Instructions for the task
With the string "content" as the filter, copy each matching line from the records.
**********
(** The definitions of a part of a tree are, as one run, among the
    definitions of the tree. *)
Lemma defs_within (sub t : ast) :
  within sub t → ∃ pre post, function_defs t = pre ++ function_defs sub ++ post.
Proof.
  induction 1 as [t | sub c t Hc _ (pre & post & IH)].
  - exists [], []. simpl. now rewrite app_nil_r.
  - destruct (defs_of_child c t Hc) as (pre' & post' & ->). rewrite IH.
    exists (pre' ++ pre), (post ++ post'). now rewrite <- !List.app_assoc.
Qed.

End CollectorMore.

(** X10. The one definition need not be at the top level: when a source
    parses and exactly one function definition is collected, the name
    returned is that of the [FunctionDef] node wherever it sits in the
    tree, for instance a method in a class body. *)
Theorem definition_anywhere_is_found `{External} (code : string) (tree : ast)
    (name : string) (body : list ast) :
  ast_parse code = Ok tree →
  AstShape.within (FunctionDef name body) tree →
  length (AstSpec.function_defs tree) = 1%nat →
  utils.extract_single_function_name code = Ok (Some name).
Proof.
  intros Hparse Hin Hlen. rewrite (Collector.extract_parsed code tree Hparse).
  destruct (CollectorMore.defs_within _ _ Hin) as (pre & post & Hdefs).
  rewrite Hdefs in Hlen |- *. simpl in Hlen |- *.
  destruct pre as [|x pre]; simpl in *.
  - destruct (flat_map AstSpec.function_defs body ++ post); [reflexivity | discriminate].
  - rewrite length_app in Hlen. simpl in Hlen. lia.
Qed.

Lemma definition_anywhere_is_found_witness :
  @utils.extract_single_function_name MoreExamples.parses_more MoreExamples.src_method
  = Ok (Some "run").
Proof.
  apply (@definition_anywhere_is_found MoreExamples.parses_more MoreExamples.src_method
           MoreExamples.tree_method "run"
           [Examples.leaf "arguments"; Examples.leaf "Pass"]).
  - reflexivity.
  - apply (AstShape.within_child _ (ClassDef "A" [Examples.def_ "run"]));
      [apply list_elem_of_here|].
    apply (AstShape.within_child _ (Examples.def_ "run")); [apply list_elem_of_here|].
    apply AstShape.within_here.
  - reflexivity.
Defined.

(** X11. A function definition that holds another one in its body, at any
    depth, is never accepted: both are collected, so the result is [None]
    even though the source has a single top-level function. *)
Theorem inner_definition_rejects `{External} (code : string) (tree : ast)
    (name inner_name : string) (body inner_body : list ast) (c : ast) :
  ast_parse code = Ok tree →
  AstShape.within (FunctionDef name body) tree →
  c ∈ body → AstShape.within (FunctionDef inner_name inner_body) c →
  utils.extract_single_function_name code = Ok None.
Proof.
  intros Hparse Hout Hc Hin. rewrite (Collector.extract_parsed code tree Hparse).
  destruct (CollectorMore.defs_within _ _ Hout) as (pre & post & ->).
  assert (Hbody : AstShape.within (FunctionDef inner_name inner_body)
                    (FunctionDef name body))
    by (now apply (AstShape.within_child _ c)).
  destruct (CollectorMore.defs_within _ _ Hbody) as (pre' & post' & Hdefs).
  assert (Hlen : (2 ≤ length (AstSpec.function_defs (FunctionDef name body)))%nat).
  { destruct (CollectorMore.defs_within _ _ Hin) as (p & q & Hc').
    destruct (CollectorMore.defs_of_child c (FunctionDef name body) Hc) as (p' & q' & _).
    simpl. apply list_elem_of_split in Hc as (l1 & l2 & ->).
    rewrite flat_map_app. simpl. rewrite Hc'. simpl.
    rewrite !length_app. simpl. rewrite !length_app. simpl. lia. }
  destruct (pre ++ AstSpec.function_defs (FunctionDef name body) ++ post)
    as [|a [|b l]] eqn:E; try reflexivity.
  apply (f_equal length) in E. rewrite !length_app in E. simpl in E. simpl in Hlen. lia.
Qed.

Lemma inner_definition_rejects_witness :
  @utils.extract_single_function_name MoreExamples.parses_more MoreExamples.src_inner
  = Ok None.
Proof.
  apply (@inner_definition_rejects MoreExamples.parses_more MoreExamples.src_inner
           MoreExamples.tree_inner "outer" "helper"
           MoreExamples.outer_body
           [Examples.leaf "arguments"; Examples.leaf "Pass"]
           (Examples.def_ "helper")).
  - reflexivity.
  - apply (AstShape.within_child _ (FunctionDef "outer" MoreExamples.outer_body));
      [apply list_elem_of_here | apply AstShape.within_here].
  - apply list_elem_of_further, list_elem_of_here.
  - apply AstShape.within_here.
Defined.

(** ** More on [write_to_file] *)

Module WriteMore.
Import os_path fstree TreeFacts OsFacts PathFacts main.

(** The module file written: the state between the two halves of
    [write_to_file]. *)
Lemma module_file_written {B} (workspace package_name : string) (self : PythonFileScript)
    (w : World) (W : list string) (k : Method PythonFileScript B) :
  resolve (cwd w) workspace = Some W →
  plain_name package_name = true →
  has_sep (module_name self) = false →
  is_dir (W ++ [package_name]) (root w) = true →
  is_dir ((W ++ [package_name]) ++ [module_name self +:+ ".py"]) (root w) = false →
  (script_file <- io (os.open_w (join workspace [package_name; module_name self +:+ ".py"])) ;;
   for_each (functions self)
     (λ function_set, io (os.write script_file (content (function function_set)))) ;;;
   k)%py (self, w)
  = k (self,
       set_root
         (set_at ((W ++ [package_name]) ++ [module_name self +:+ ".py"])
            (Some (File (joined (map (λ suite, content (function suite)) (functions self)))))
            (root w)) w).
Proof.
  intros HW Hpkg Hm HP HMo.
  erewrite bind_io_ok; cycle 1.
  { apply (open_w_run _ w (W ++ [package_name]) (module_name self +:+ ".py"));
      [|exact HP | exact HMo].
    now apply WriteFiles.module_path. }
  erewrite bind_ok; cycle 1.
  { rewrite for_each_io.
    rewrite (write_all (λ suite, content (function suite)) (functions self)
               (W ++ [package_name]) (module_name self +:+ ".py") (root w) w
               EmptyString HP).
    reflexivity. }
  reflexivity.
Qed.

(** The world a successful [write_to_file] leaves. *)
Lemma write_to_file_world (workspace package_name : string) (self : PythonFileScript)
    (w : World) (W : list string) :
  resolve (cwd w) workspace = Some W →
  plain_name package_name = true →
  has_sep (module_name self) = false →
  is_dir (W ++ [package_name]) (root w) = true →
  is_dir (W ++ ["tests"]) (root w) = true →
  is_dir ((W ++ [package_name]) ++ [module_name self +:+ ".py"]) (root w) = false →
  is_dir ((W ++ ["tests"]) ++ ["test_" +:+ module_name self +:+ ".py"]) (root w) = false →
  write_to_file workspace package_name (self, w)
  = (Ok tt,
     (self,
      set_root
        (set_at ((W ++ ["tests"]) ++ ["test_" +:+ module_name self +:+ ".py"])
           (Some (File (joined (map (λ suite, content (test suite)) (functions self)))))
           (set_at ((W ++ [package_name]) ++ [module_name self +:+ ".py"])
              (Some (File (joined (map (λ suite, content (function suite))
                                     (functions self)))))
              (root w))) w)).
Proof.
  intros HW Hpkg Hm HP HT HMo HTe.
  pose proof (WriteFiles.module_test_unrelated W package_name (module_name self)) as Hun.
  unfold write_to_file.
  rewrite (bind_ok self_ _ (self, w) (self, w) self eq_refl).
  rewrite (module_file_written workspace package_name self w W _ HW Hpkg Hm HP HMo).
  set (r2 := set_at _ _ (root w)).
  assert (HT2 : is_dir (W ++ ["tests"]) r2 = true).
  { apply is_dir_set_at; [|exact HT].
    apply prefix_longer. rewrite !length_app. simpl. lia. }
  assert (HTe2 : is_dir ((W ++ ["tests"]) ++ ["test_" +:+ module_name self +:+ ".py"]) r2
                 = false).
  { unfold is_dir, r2. rewrite lookup_set_at_unrelated by exact Hun. exact HTe. }
  erewrite bind_io_ok; cycle 1.
  { apply (open_w_run _ (set_root r2 w) (W ++ ["tests"])
             ("test_" +:+ module_name self +:+ ".py")); [|exact HT2 | exact HTe2].
    now apply WriteFiles.test_path. }
  rewrite for_each_io.
  change (set_root ?r (set_root r2 w)) with (set_root r w).
  change (root (set_root r2 w)) with r2.
  rewrite (write_all (λ suite, content (test suite)) (functions self)
             (W ++ ["tests"]) ("test_" +:+ module_name self +:+ ".py") r2 w
             EmptyString HT2).
  reflexivity.
Qed.

End WriteMore.



(** X13. [write_to_file] is not all-or-nothing: with the package directory
    in place and the test directory missing it raises [FileNotFoundError]
    for the test file after the module file has been written in full. *)
Theorem write_to_file_can_stop_halfway (workspace package_name : string)
    (self : main.PythonFileScript) (w : World) (W : list string) :
  os_path.resolve (cwd w) workspace = Some W →
  os_path.plain_name package_name = true →
  os_path.has_sep (main.module_name self) = false →
  fstree.is_dir (W ++ [package_name]) (root w) = true →
  fstree.is_dir ((W ++ [package_name]) ++ [main.module_name self +:+ ".py"]) (root w) = false →
  fstree.lookup_node (W ++ ["tests"]) (root w) = None →
  ∃ w',
    main.write_to_file workspace package_name (self, w)
    = (Raise (Exn FileNotFoundError
                (os_path.join workspace
                   ["tests"; "test_" +:+ main.module_name self +:+ ".py"])),
       (self, w')) ∧
    fstree.read_file ((W ++ [package_name]) ++ [main.module_name self +:+ ".py"]) (root w')
    = Some (joined (map (λ suite, main.content (main.function suite)) (main.functions self))).
Proof.
  intros HW Hpkg Hm HP HMo HT.
  eexists. split.
  - unfold main.write_to_file.
    rewrite (OsFacts.bind_ok self_ _ (self, w) (self, w) self eq_refl).
    rewrite (WriteMore.module_file_written workspace package_name self w W _
               HW Hpkg Hm HP HMo).
    unfold bind, io. cbn [fst snd]. unfold os.open_w. cbn [cwd set_root root].
    rewrite (WriteFiles.test_path _ _ _ W HW Hm), TreeFacts.split_last_app.
    rewrite TreeFacts.lookup_set_at_unrelated, HT; [reflexivity|].
    split.
    + apply OsFacts.prefix_longer. rewrite !length_app. simpl. lia.
    + intros Hpre. destruct (InitFacts.prefix_snoc_inv _ _ _ Hpre) as [H|H].
      * apply prefix_length_eq in H; [|rewrite !length_app; simpl; lia].
        unfold fstree.is_dir in HP. rewrite <- H, HT in HP. discriminate.
      * apply (f_equal length) in H. rewrite !length_app in H. simpl in H. lia.
  - unfold fstree.read_file. cbn [root set_root].
    unfold fstree.is_dir in HP.
    destruct (fstree.lookup_node (W ++ [package_name]) (root w)) as [[c|m]|] eqn:HlP;
      try discriminate.
    now rewrite (TreeFacts.lookup_set_at_eq _ _ _ _ m HlP).
Qed.

Lemma write_to_file_can_stop_halfway_witness :
  ∃ w',
    main.write_to_file "workspace" "testpackage"
      (Examples.script_with [Examples.suite_of "a"],
       MoreExamples.world_with MoreExamples.tree_no_tests)
    = (Raise (Exn FileNotFoundError "workspace/tests/test_main.py"),
       (Examples.script_with [Examples.suite_of "a"], w')) ∧
    fstree.read_file ["home"; "workspace"; "testpackage"; "main.py"] (root w')
    = Some "def a():pass".
Proof.
  exact (write_to_file_can_stop_halfway "workspace" "testpackage"
           (Examples.script_with [Examples.suite_of "a"])
           (MoreExamples.world_with MoreExamples.tree_no_tests) ["home"; "workspace"]
           eq_refl eq_refl eq_refl eq_refl eq_refl eq_refl).
Defined.

(** X14. A successful [write_to_file] changes the module file and the test
    file and nothing else: every place of the tree that is neither of the
    two files nor a directory above them reads as before, and no request
    is sent and nothing is logged. *)
Theorem write_to_file_touches_two_files (workspace package_name : string)
    (self : main.PythonFileScript) (w : World) (W : list string) :
  os_path.resolve (cwd w) workspace = Some W →
  os_path.plain_name package_name = true →
  os_path.has_sep (main.module_name self) = false →
  fstree.is_dir (W ++ [package_name]) (root w) = true →
  fstree.is_dir (W ++ ["tests"]) (root w) = true →
  fstree.is_dir ((W ++ [package_name]) ++ [main.module_name self +:+ ".py"]) (root w) = false →
  fstree.is_dir ((W ++ ["tests"]) ++ ["test_" +:+ main.module_name self +:+ ".py"]) (root w) = false →
  ∃ w',
    main.write_to_file workspace package_name (self, w) = (Ok tt, (self, w')) ∧
    (∀ q,
       fstree.unrelated ((W ++ [package_name]) ++ [main.module_name self +:+ ".py"]) q →
       fstree.unrelated ((W ++ ["tests"]) ++ ["test_" +:+ main.module_name self +:+ ".py"]) q →
       fstree.lookup_node q (root w') = fstree.lookup_node q (root w)) ∧
    main_log w' = main_log w ∧ openai_log w' = openai_log w ∧
    api_calls w' = api_calls w.
Proof.
  intros HW Hpkg Hm HP HT HMo HTe.
  eexists. split.
  - apply (WriteMore.write_to_file_world workspace package_name self w W);
      assumption.
  - split; [|now repeat split].
    intros q Hq1 Hq2. cbn [root set_root].
    now rewrite !TreeFacts.lookup_set_at_unrelated.
Qed.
**********
Solution to the exercise
     (λ function_set, io (os.write script_file (content (function function_set)))) ;;;
            (Some (File (joined (map (λ suite, content (function suite)) (functions self)))))
    rewrite (write_all (λ suite, content (function suite)) (functions self)
           (Some (File (joined (map (λ suite, content (test suite)) (functions self)))))
              (Some (File (joined (map (λ suite, content (function suite))
  rewrite (write_all (λ suite, content (test suite)) (functions self)
    = Some (joined (map (λ suite, main.content (main.function suite)) (main.functions self))).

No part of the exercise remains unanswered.